Багрицкий болел бронхиальной астмой, унаследованной им от отца, разорившегося, а может быть, не успевшего разбогатеть торгового маклера, которого я видел только один раз, выходящим из дверей с керосиновой лампой в руках.
От бронхиальной астмы лечатся так называемым абиссинским порошком, который курят, как табак. Запах этого курения стоял в московской квартире Багрицкого. Припадки астмы повторялись у него довольно часто, и, приходя к нему, я почти всегда застигал его в неестественной, полной страдания позе. Он сидел на постели, упершись руками в ее края, как бы подставив упоры рук под туловище, готовое каждую секунду сотрястись от кашля и, казалось, изо всех сил удерживаемое от этого человеком. Он и умер от астмы, осложненной воспалением легких.


Врач, лечивший Багрицкого в больнице, сказал, что вместо легких у него остались только перья.
Он умер 39-ти лет. Был ли он хорошим поэтом? Это вопрос. Помню, что, слушая на одном вечере чтение артистом Журавлевым «Думы про Опанаса», я чувствовал ту дрожь, которая охватывает нас, когда искусству удается показать нам ужас и красоту жизни.
Багрицкого очень любили молодые поэты. Они толклись у него целый день, и он готов был целый день читать стихи, слушать стихи и разговаривать о стихах.


Как известно, Багрицкий начинал в Одессе. Я был моложе его — не столько годами, сколько, скажем, тем, что его стихи уже много раз печатались, я напечатал одно-два… Однако он полюбил меня, и мы дружили. Теперь, кстати говоря, я с особенным чувством останавливаюсь на том обстоятельстве, что он меня полюбил — ведь вот увидел все же что-то такое в начинающем.
— У, Юрка молодец! — говорил он другим.


А что за молодец? Ничего во мне не было от молодца. Я писал под Игоря Северянина, манерно, глупо-изысканно… Но смотрите, все же увидел что-то!
Я ходил с Багрицким по городу. Он, конечно, главенствовал во всех случаях — и когда оценивалось то или иное стихотворение, и когда решалось, куда пойти, и когда стоял вопрос о примирении с кем-либо или о ссоре. Однажды мы остановились перед подошедшей к нам группой поэтов, почти всей группой одесских поэтов, которые тоже ходили по городу. Город был южный, и по нему приятно было ходить. Город был южный, мы были молодые, была весна, и мы ходили по городу.

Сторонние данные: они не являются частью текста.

(** X20.  [clean_text] returns a text whose only whitespace characters are
    single spaces between two other characters; the characters that are not
    whitespace are those of the input, in the same order, and the result is
    not longer than the input. *)
Theorem clean_text_normal_form (text : str) :
  tidy (clean_text text) /\
  List.filter (fun c => negb (isspace c)) (clean_text text)
    = List.filter (fun c => negb (isspace c)) text /\
  length (clean_text text) <= length text.
Proof.
  split; [apply clean_text_is_tidy|]. rewrite clean_text_eq. split.
  - unfold strip. fold (letters (rstrip (lstrip (collapse_whitespace false text)))).
    rewrite rstrip_letters, lstrip_letters. apply collapse_letters.
  - etrans; [apply strip_length|apply collapse_length].
Qed.

(** X21.  [clean_text] leaves unchanged a text that is already in that
    form, and so applying it twice is applying it once. *)
Theorem clean_text_idempotent (text : str) :
  (tidy text -> clean_text text = text) /\
  clean_text (clean_text text) = clean_text text.
Proof.
  split; [apply clean_text_of_tidy|].
  apply clean_text_of_tidy, clean_text_is_tidy.
Qed.

Lemma tidy_nil : tidy [].
Proof. by apply tidy_spec. Qed.
Lemma split_packets_sound (n : nat) :
  forall (packet_tmp : list Z) (packet_list out : list (list Z)),
  (length packet_tmp <= n)%nat ->
  split_packets packet_tmp packet_list = Ok out ->
  exists cut,
    out = packet_list ++ cut /\
    concat cut = packet_tmp /\
    Forall (fun packet => index STOP_BYTE packet = Ok (length packet - 1)%nat) cut.
Proof.
  induction n as [|n IH]; intros packet_tmp packet_list out Hlen Hsplit.
  - destruct packet_tmp; [|cbn in Hlen; lia].
    rewrite split_packets_equation_1 in Hsplit. injection Hsplit as <-.
    exists []. rewrite app_nil_r. repeat split. apply Forall_nil_2.
  - destruct packet_tmp as [|b rest].
    + rewrite split_packets_equation_1 in Hsplit. injection Hsplit as <-.
      exists []. rewrite app_nil_r. repeat split. apply Forall_nil_2.
    + destruct (index STOP_BYTE (b :: rest)) as [i|e] eqn:Ei.
      2: { rewrite split_packets_equation_2, Ei in Hsplit. discriminate. }
      pose proof (index_lt _ _ _ Ei) as Hlt.
      rewrite (split_packets_step _ _ i Ei) in Hsplit.
      apply IH in Hsplit as (cut & -> & Hcat & Hall).
      2: { rewrite length_drop. cbn [length] in *. lia. }
      exists (take (i + 1) (b :: rest) :: cut). split; [|split].
      * rewrite <- app_assoc. reflexivity.
      * cbn [concat]. rewrite Hcat. apply take_drop.
      * apply Forall_cons_2; [|exact Hall].
        rewrite length_take_le by lia.
        replace (i + 1)%nat with (S i) by lia.
        rewrite (index_take _ _ _ Ei). f_equal. lia.
Qed.

Lemma reassemble_sound (packet : list Z) (packets : list (list Z)) :
  reassemble packet = Ok (Some packets) ->
  exists first_start_byte,
    index START_BYTE packet = Ok first_start_byte /\
    concat packets = drop first_start_byte packet /\
    packets <> [] /\
    Forall (fun p => index STOP_BYTE p = Ok (length p - 1)%nat) packets.
Proof.
  unfold reassemble. destruct (8 <? length packet)%nat; [|discriminate].
  destruct (index START_BYTE packet) as [i|e] eqn:Ei; cbn [bind]; [|discriminate].
  destruct (split_packets (drop i packet) []) as [out|e] eqn:Es; cbn [bind]; [|discriminate].
  intros [= <-].
  apply (split_packets_sound (length (drop i packet))) in Es as (cut & -> & Hcat & Hall);
    [|lia].
  cbn [app]. exists i. split; [reflexivity|]. split; [exact Hcat|]. split; [|exact Hall].
  intros ->. cbn [concat] in Hcat. pose proof (index_lt _ _ _ Ei) as Hlt.
  assert (Hl : length (drop i packet) = 0%nat) by (rewrite <- Hcat; reflexivity).
  rewrite length_drop in Hl. lia.
Qed.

Итак, к Багрицкому (я не в счет; именно — к Багрицкому) подошла почти вся группа одесских поэтов. Представьте себе пустоту площади с виднеющимися кое-где желтыми язычками тюльпанов, и в этой пустоте — вернее, на ее фоне, имея позади себя на некотором расстоянии развевающееся пламя тюльпанов, — стоят человек пять молодых людей и девушек. Они стоят во весь рост, узкие, красивые — причем лица девушек до половины затенены шляпами и в этой тени светятся глаза… Представьте себе это и еще подумайте о том, что эти молодые люди и девушки пишут великолепные стихи. Было чему запомниться на всю жизнь? Было чему! Молодежь, присутствующая на этом вечере, может сказать мне, что я, как это всегда бывает со вспоминающими молодость, преувеличиваю… Почему это великолепные стихи? Это вам теперь так кажется, что великолепные… Нет, не кажется. Именно великолепные!


3.2 Об И.БУНИНЕ


Надо ли так писать, как Бунин?
Он пессимист, злой, мрачный писатель. Хорошо, деревня была страшной в его времена, — но когда читаешь изображаемые им ужасы, то кажется, что он подделывался под тех, кто ужасался искренне, — для того, чтобы, как говорится, выйти в люди.


Чего он хочет? Не знаю. Помещики ему безусловно милы. Кулаки — нет, а помещики милы. Что же, он думает, что уничтожение ужасов произойдет от помещиков?
Даже Чехов, с его пессимизмом, верил в то, что «через двести лет» жизнь будет прекрасной. У Бунина нет никакой веры. Тоска по ушедшей молодости, по поводу угасания чувственности…


Его рассуждения о душе, сливающейся с бесконечностью, или в этом роде, — кажутся иногда просто глупыми. Пресловутый «Господин из Сан-Франциско» — беспросветен, краски в нем нагромождены до тошноты. Критика буржуазного мира? Не думаю. Собственный страх смерти, зависть к молодым и богатым, какое-то даже лакейство.
Умение точно описывать — действительно поразительное. Однако молодая девушка, дочь господина из Сан-Франциско, с ее нежными прыщами на оголенной спине — пришла из толстовского «После бала».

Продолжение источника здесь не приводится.